[In this technical article, originally printed in Game Developer magazine late last year, veteran game programmer Llopis looks at data baking - that is to say, the steps that 'take raw data and transforms it into something that is ready to be consumed by the game'.]
Who doesn't like a warm cookie, straight out of the oven? Cookies are created from their raw ingredients (flour, butter, sugar, eggs), which are mixed together, portioned into bite-sized pieces, and baked in the oven until everything comes together just so.
The baking process transforms a set of ingredients that are rather unappealing by themselves, into a delicious and irresistible treat.
Data baking (also called conditioning) is very similar. It's a process that takes raw data and transforms it into something that is ready to be consumed by the game.
Data baking can range from being a complex and involved process that totally transforms the data, to a lightweight process that leaves the data in almost its original format.
Since it's an internal process, totally invisible to the player, data baking rarely gets the attention it deserves. As it turns out, the way data is baked and loaded in the game can have a profound impact not just in your game architecture, but in the development process and even the player experience.
The main goal of data baking is to achieve very fast loading times.
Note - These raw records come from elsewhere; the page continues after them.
(* ===== verification/Datastores.v ===== *)
(** * Datastore configurations (src/repo/fsrepo/datastores.go)

    A "spec" from the configuration becomes a [DatastoreConfig]; its [DiskSpec],
    the part that must match what is on disk, leaves out run-time wrappers.
    Handlers are looked up by the spec's "type" in a registry that plugins
    extend.  A plugin's handler is a parameter: it answers with the disk spec of
    the datastore it configures. *)

From Stdlib Require Import ZArith.
From stdpp Require Import base gmap sets list strings sorting.
From S2P Require Import Prelude GoStrings ConfigKV.

Inductive DsError :=
  | TypeMissing | UnknownType (which : string) | MountsMissing | ExpectedMap | NoMountpoint
  | ChildMissing | NameMissing | PrefixMissing | DsPanic | PluginError (msg : string)
  | AlreadyHave (name : string) | DsOutOfFuel.

(** The handlers of the registry. *)
Inductive Handler :=
  | HMount | HMem | HLog | HMeasure
  | HPlugin (f : gmap string JVal → res string (gmap string JVal)).

(** DatastoreConfig: what each handler builds. *)
Inductive DsConfig :=
  | mountDatastoreConfig (mounts : list (DsConfig * string))
  | memDatastoreConfig (cfg : gmap string JVal)
  | logDatastoreConfig (child : DsConfig) (name : string)
  | measureDatastoreConfig (child : DsConfig) (prefix : string)
  | pluginDatastoreConfig (spec : gmap string JVal).

(** The map filled by init(). *)
Definition datastores : gmap string Handler :=
  {["mount" := HMount; "mem" := HMem; "log" := HLog; "measure" := HMeasure]}.

(** AddDatastoreConfigHandler *)
Definition AddDatastoreConfigHandler (name : string) (dsc : Handler) (reg : gmap string Handler)
    : res DsError (gmap string Handler) :=
  match reg !! name with
  | Some _ => Err (AlreadyHave name)
  | None => Ok (<[name := dsc]> reg)
  end.

(** The order of sort.Slice: descending prefixes. *)
Definition mount_le (a b : DsConfig * string) : Prop := String.le b.2 a.2.

#[export] Instance mount_le_dec a b : Decision (mount_le a b).
Proof. unfold mount_le. apply _. Defined.

Section config.
Variable reg : gmap string Handler.
(** ds.NewKey: the cleaned key of a mount point. *)
Variable NewKey : string → string.

Fixpoint map_res {A B E} (f : A → res E B) (l : list A) : res E (list B) :=
  match l with
  | [] => Ok []
  | x :: l' => y ← f x; ys ← map_res f l'; mret (y :: ys)
  end.

(** One iteration of MountDatastoreConfig's loop. *)
Definition mount_one (any : gmap string JVal → res DsError DsConfig) (iface : JVal)
    : res DsError (DsConfig * string) :=
  match iface with
  | JObj cfg =>
      child ← any cfg;
      match cfg !! "mountpoint" with
      | None => Err NoMountpoint
      | Some (JStr prefix) => Ok (child, NewKey prefix)
      | Some _ => Err DsPanic
      end
  | _ => Err ExpectedMap
  end.

(** MountDatastoreConfig *)
Definition MountDatastoreConfig (any : gmap string JVal → res DsError DsConfig)
    (params : gmap string JVal) : res DsError DsConfig :=
  match params !! "mounts" with
  | Some (JArr mounts) =>
      ms ← map_res (mount_one any) mounts;
      mret (mountDatastoreConfig (merge_sort mount_le ms))
  | _ => Err MountsMissing
  end.

(** LogDatastoreConfig *)
Definition LogDatastoreConfig (any : gmap string JVal → res DsError DsConfig)
    (params : gmap string JVal) : res DsError DsConfig :=
  match params !! "child" with
  | Some (JObj childField) =>
      child ← any childField;
      match params !! "name" with
      | Some (JStr name) => Ok (logDatastoreConfig child name)
      | _ => Err NameMissing
      end
  | _ => Err ChildMissing
  end.

(** MeasureDatastoreConfig *)
Definition MeasureDatastoreConfig (any : gmap string JVal → res DsError DsConfig)
    (params : gmap string JVal) : res DsError DsConfig :=
  match params !! "child" with
  | Some (JObj childField) =>
      child ← any childField;
      match params !! "prefix" with
      | Some (JStr prefix) => Ok (measureDatastoreConfig child prefix)
      | _ => Err PrefixMissing
      end
  | _ => Err ChildMissing
  end.

(** AnyDatastoreConfig; the recursion is as deep as the spec is nested. *)
Fixpoint AnyDatastoreConfig (fuel : nat) (params : gmap string JVal) : res DsError DsConfig :=
  match fuel with
  | 0 => Err DsOutOfFuel
  | S fuel' =>
      match params !! "type" with
      | Some (JStr which) =>
          match reg !! which with
          | None => Err (UnknownType which)
          | Some HMount => MountDatastoreConfig (AnyDatastoreConfig fuel') params
          | Some HMem => Ok (memDatastoreConfig params)
          | Some HLog => LogDatastoreConfig (AnyDatastoreConfig fuel') params
          | Some HMeasure => MeasureDatastoreConfig (AnyDatastoreConfig fuel') params
          | Some (HPlugin f) =>
              match f params with Ok spec => Ok (pluginDatastoreConfig spec) | Err e => Err (PluginError e) end
          end
      | _ => Err TypeMissing
      end
  end.

(** DiskSpec of the configurations; [None] is Go's nil map. *)
Fixpoint DiskSpec (c : DsConfig) : option (gmap string JVal) :=
  match c with
  | mountDatastoreConfig mounts =>
      Some {["type" := JStr "mount";
             "mounts" := JArr ((fix go (l : list (DsConfig * string)) : list JVal :=
                 match l with
                 | [] => []
                 | (d, p) :: l' => JObj (<["mountpoint" := JStr p]> (default ∅ (DiskSpec d))) :: go l'
                 end) mounts)]}
  | memDatastoreConfig _ => None
  | logDatastoreConfig child _ | measureDatastoreConfig child _ => DiskSpec child
  | pluginDatastoreConfig spec => Some spec
  end.

(** The datastore Create builds, or the first error of a part. *)
Inductive Datastore :=
  | DMount (mounts : list (Datastore * string))
  | DMap | DLog (child : Datastore) (name : string) | DMeasure (prefix : string) (child : Datastore)
  | DPlugin (spec : gmap string JVal) (path : string).

Fixpoint Create (mk : gmap string JVal → string → res string unit) (path : string) (c : DsConfig)
    : res string Datastore :=
  match c with
  | mountDatastoreConfig mounts =>
      ms ← (fix go (l : list (DsConfig * string)) : res string (list (Datastore * string)) :=
         match l with
         | [] => Ok []
         | (d, p) :: l' => d' ← Create mk path d; ds ← go l'; mret ((d', p) :: ds)
         end) mounts;
      mret (DMount ms)
  | memDatastoreConfig _ => Ok DMap
  | logDatastoreConfig child name => d ← Create mk path child; mret (DLog d name)
  | measureDatastoreConfig child prefix => d ← Create mk path child; mret (DMeasure prefix d)
  | pluginDatastoreConfig spec => _ ← mk spec path; mret (DPlugin spec path)
  end.

(** ** Order of the mounts *)

Lemma map_res_Permutation {A B E} (f : A → res E B) l l' ys :
  l ≡ₚ l' → map_res f l = Ok ys → ∃ ys', map_res f l' = Ok ys' ∧ ys ≡ₚ ys'.
Proof.
  intros Hp. revert ys. induction Hp as [|x l l' Hp IH|x y l|l1 l2 l3 _ IH1 _ IH2]; intros ys; simpl.
  - eauto.
  - destruct (f x) as [y|]; simpl; [|done]. destruct (map_res f l) as [zs|]; simpl; [|done].
    intros [= <-]. destruct (IH zs eq_refl) as (ys' & -> & ?). simpl. eexists. split; [done|].
    by constructor.
  - destruct (f y) as [b|]; simpl; [|done]. destruct (f x) as [a|]; simpl; [|done].
    destruct (map_res f l) as [zs|]; simpl; [|done]. intros [= <-]. eexists. split; [done|].
    apply Permutation_swap.
  - intros (ys2 & H2 & Hp2)%IH1. destruct (IH2 _ H2) as (ys3 & -> & ?).
    eexists. split; [done|]. by etrans.
Qed.

#[local] Instance mount_le_trans : Transitive mount_le.
Proof. intros a b c Hab Hbc. unfold mount_le in *. by etrans. Qed.
#[local] Instance mount_le_total : Total mount_le.
Proof. intros a b. unfold mount_le. destruct (total String.le a.2 b.2); auto. Qed.

Lemma sort_unique (ms ms' : list (DsConfig * string)) :
  ms ≡ₚ ms' → NoDup ms.*2 → merge_sort mount_le ms = merge_sort mount_le ms'.
Proof.
  intros Hp Hnd.
  apply (StronglySorted_unique_strong mount_le);
    [|apply StronglySorted_merge_sort; apply _..|by rewrite !merge_sort_Permutation].
  intros [d p] [d' p'] Hin Hin' H1 H2. rewrite merge_sort_Permutation in Hin.
  rewrite merge_sort_Permutation, <- Hp in Hin'. unfold mount_le in *. simpl in *.
  assert (p = p') as <- by (by apply (anti_symm String.le)).
  f_equal.
  apply list_elem_of_lookup in Hin as [i Hi]. apply list_elem_of_lookup in Hin' as [j Hj].
  assert (i = j) as ->.
  { eapply NoDup_lookup; [exact Hnd|rewrite list_lookup_fmap, Hi; done|rewrite list_lookup_fmap, Hj; done]. }
  congruence.
Qed.

End config.

(** The configuration of a mount datastore, and so the disk spec compared
    with the one on disk, does not depend on the order in which the mounts are
    listed, as long as their mount points differ. *)
Theorem mount_order_irrelevant reg NewKey fuel params l l' ms :
  params !! "type" = Some (JStr "mount") → reg !! "mount" = Some HMount →
  params !! "mounts" = Some (JArr l) → l ≡ₚ l' →
  AnyDatastoreConfig reg NewKey fuel params = Ok (mountDatastoreConfig ms) → NoDup ms.*2 →
  AnyDatastoreConfig reg NewKey fuel (<["mounts" := JArr l']> params) = Ok (mountDatastoreConfig ms).
Proof.
  intros Ht Hreg Hm Hp. destruct fuel as [|fuel]; [done|]. simpl.
  rewrite lookup_insert_ne by done. rewrite Ht, Hreg. unfold MountDatastoreConfig.
  rewrite Hm, lookup_insert_eq.
  destruct (map_res (mount_one NewKey (AnyDatastoreConfig reg NewKey fuel)) l) as [ys|] eqn:Hy; simpl; [|done].
  intros [= <-] Hnd. destruct (map_res_Permutation _ _ _ _ Hp Hy) as (ys' & -> & Hpy). simpl.
  do 2 f_equal. symmetry. apply sort_unique; [done|].
  by rewrite merge_sort_Permutation in Hnd.
Qed.

Module DatastoresExample.

Definition flatfs : Handler :=
  HPlugin (λ m, match m !! "path" with
                | Some (JStr p) => Ok {["type" := JStr "flatfs"; "path" := JStr p]}
                | _ => Err "path missing" end).
Definition reg : gmap string Handler := <["flatfs" := flatfs]> datastores.
Definition blocks : JVal :=
  JObj {["mountpoint" := JStr "/blocks"; "type" := JStr "flatfs"; "path" := JStr "blocks"]}.
Definition root : JVal :=
  JObj {["mountpoint" := JStr "/"; "type" := JStr "mem"]}.
Definition spec (l : list JVal) : gmap string JVal :=
  {["type" := JStr "mount"; "mounts" := JArr l]}.

End DatastoresExample.

Lemma mount_order_irrelevant_witness :
  ∃ c, AnyDatastoreConfig DatastoresExample.reg id 3
         (<["mounts" := JArr [DatastoresExample.root; DatastoresExample.blocks]]>
            (DatastoresExample.spec [DatastoresExample.blocks; DatastoresExample.root])) = Ok c.
Proof.
  destruct (AnyDatastoreConfig DatastoresExample.reg id 3
    (DatastoresExample.spec [DatastoresExample.blocks; DatastoresExample.root])) as [c|] eqn:Hc;
    [|by vm_compute in Hc].
  destruct c as [ms| | | |] eqn:Hc'; try by vm_compute in Hc.
  exists (mountDatastoreConfig ms).
  apply (mount_order_irrelevant _ _ _ _ [DatastoresExample.blocks; DatastoresExample.root]);
    [done|done|done|apply Permutation_swap|done|].
  vm_compute in Hc. injection Hc as <-. apply (bool_decide_unpack _). by vm_compute.
Defined.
The player will have a much smoother experience by being able to start the game right away, and team members will be able to iterate and try different options if the game loads in two seconds rather than if it takes a full minute.
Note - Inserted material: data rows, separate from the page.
(* ===== verification/Migrations.v ===== *)
(** * Repository migrations (src/repo/fsrepo/migrations)

    The repository's version is a number in a file; [RunMigration] brings it to a
    target version by running one binary per step, looking for the binaries on
    the path and downloading the missing ones from the first source that has
    them.  The binaries, the network, the archives' formats and the process's
    surroundings are the environment [Env]; files are those of [GoFS].  The
    downloads of one run are concurrent in the source and write files of their
    own names: they are run here one after the other. *)

From Stdlib Require Import ZArith Ascii String.
From stdpp Require Import base gmap sets list strings sorting.
From S2P Require Import Prelude GoStrings GoFS.

(** What the package uses of the process and of code it does not contain. *)
Record Env := mkEnv {
  IPFS_PATH : string;
  homedir_Expand : string → res OSErr string;
  homedir_Dir : res OSErr string;
  fault : string → string → option string;
  tempname : FS → string → string;
  DownloadDirectory : string;
  GOOS : string;
  GOARCH : string;
  ldd : res OSErr (list string);
  LookPath : string → option string;
  ctx_Err : nat → option OSErr;
  (** Fetcher.Fetch: the data that can be read, and the error that ends it. *)
  Fetch : string → res OSErr (string * option OSErr);
  (** The entries of an archive; the error met instead of the end of a tar file. *)
  tar_entries : string → res OSErr (list (string * (string * option OSErr)) * option OSErr);
  zip_entries : string → res OSErr (list (string * res OSErr (string * option OSErr)));
  (** Running a binary with its arguments. *)
  exec : string → list string → FS → res OSErr unit * FS;
}.

(** A semantic version with the parser, the order and the printer of the semver package. *)
Class Semver (V : Type) := {
  semver_Make : string → option V;
  semver_String : V → string;
  semver_le : V → V → Prop;
  semver_le_dec :: RelDecision semver_le;
}.

Section migrations.
Context (env : Env) {V : Type} `{Semver V}.

(** ** The version file (ipfsdir.go) *)

(** migrations.IpfsDir *)
Definition IpfsDir (dir : string) : res OSErr string :=
  let dir := if decide (dir = "") then IPFS_PATH env else dir in
  if decide (dir ≠ "") then homedir_Expand env dir
  else home ← homedir_Dir env;
       if decide (home = "") then Err (OtherErr "could not determine IPFS_PATH, home dir not set")
       else Ok (PathJoin home ".ipfs").

(** migrations.CheckIpfsDir *)
Definition CheckIpfsDir (dir : string) : M FS OSErr string :=
  dir ← mlift (IpfsDir dir);
  _ ← Stat (fault env) dir;
  mret dir.

Definition version_path (ipfsDir : string) : string := PathJoin ipfsDir "version".

(** repoVersion *)
Definition repoVersion (ipfsDir : string) : M FS OSErr Z :=
  c ← ReadFile (fault env) (version_path ipfsDir);
  match Atoi (TrimSpace c) with
  | Some ver => mret ver
  | None => mthrow (OtherErr "invalid data in repo version file")
  end.

(** migrations.RepoVersion *)
Definition RepoVersion (ipfsDir : string) : M FS OSErr Z :=
  ipfsDir ← CheckIpfsDir ipfsDir;
  repoVersion ipfsDir.

(** fmt.Sprintf("%d\n", version) *)
Definition version_content (version : Z) : string := Itoa version +:+ String "010"%char "".

(** migrations.WriteRepoVersion *)
Definition WriteRepoVersion (ipfsDir : string) (version : Z) : M FS OSErr unit :=
  ipfsDir ← mlift (IpfsDir ipfsDir);
  WriteFile (fault env) (version_path ipfsDir) (version_content version).

(** ** Versions of a distribution (versions.go) *)

(** strings.TrimLeft(s, "v") *)
Fixpoint trim_v (s : string) : string :=
  match s with String "v"%char s' => trim_v s' | _ => s end.

Definition newline : string := String "010"%char "".
Definition return_ : string := String "013"%char "".

(** bufio.Scanner with its default split function and buffer, over all the data. *)
Definition scan_lines (data : string) : res OSErr (list string) :=
  let ls := Split data newline in
  let ls := match last ls with Some EmptyString => take (length ls - 1) ls | _ => ls end in
  if decide (Exists (λ l, 65536 ≤ Z.of_nat (String.length l))%Z ls) then Err (OtherErr "bufio.Scanner: token too long")
  else Ok (map (λ l, TrimSuffix l return_) ls).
There are also some secondary goals achieved by good data baking: data validation, minimizing memory fragmentation, fast level restarts, and simpler data streaming.
Loading times for a game are determined by two things: disk I/O time and processing time. Inefficient disk I/O patterns can dominate loading times, taking close to 100 percent of the full load time.
It's important to make sure your disk I/O operations are efficient and streamlined before we start thinking about gaining performance from baking data. Make sure to minimize seeks, avoid unnecessary blocking, lay out data sequentially, and the rest of the usual best practices for efficient disk I/O.
Data Baking and Loading
What follows is a summary of an ideal baking process from a high level.
These steps happen offline:
- Exporting from content creation tool
- Transforming into final format
- Combining into a memory image
- Updating data references.
Which leaves only the following steps at runtime:
- Loading memory image
- Pointer fixup
- Extra processing (optional).
Notice that we've done all the heavy lifting during the baking process offline, and the steps performed at runtime are very simple and very fast.
This illustrates what I used to call the Fundamental Rule of Data Loading: Don't do anything at runtime that you can do offline. Can you generate mipmaps offline? Can you generate pathfinding information offline? Can you fix up data references offline? You know the drill. This rule reflects the fact that it is often much faster to load data than it is to do processing on it.
However, that has changed to a certain extent with the current generation of hardware. Disk bandwidth hasn't increased much, but the amount of memory and the available CPU power has gone up significantly.
So we can amend the previous rule to allow for the possibility of trading some CPU computations for a reduction in data size when possible. For example, you might want to decompress data at load time, or even generate some data procedurally while other data is being loaded.
This process is an ideal one to shoot for, but it's not always possible. On a PC for example, we might not be able to know the exact memory layout of our data or how the compiled version of our graphics shaders will be, so we might have to do some processing at load time.
Also, with an established code base, it might be impractical to take the rule to an extreme because it could take a large amount of manpower to precompute everything possible. In that case, we're trading some amount of optimal data loading for faster development.
Just don't overdo it because if the hit on loading times is significant, your whole development will suffer from slow iteration times.
The goal of data transformation is to take some data in raw format (the way it was exported), to the exact format it will be in memory in the game.
For example, the game will never read XML files, parse them, and create new data at runtime. Rather, all that will happen during the transformation step, and the game will just load a small binary set of data into memory and start using it right away.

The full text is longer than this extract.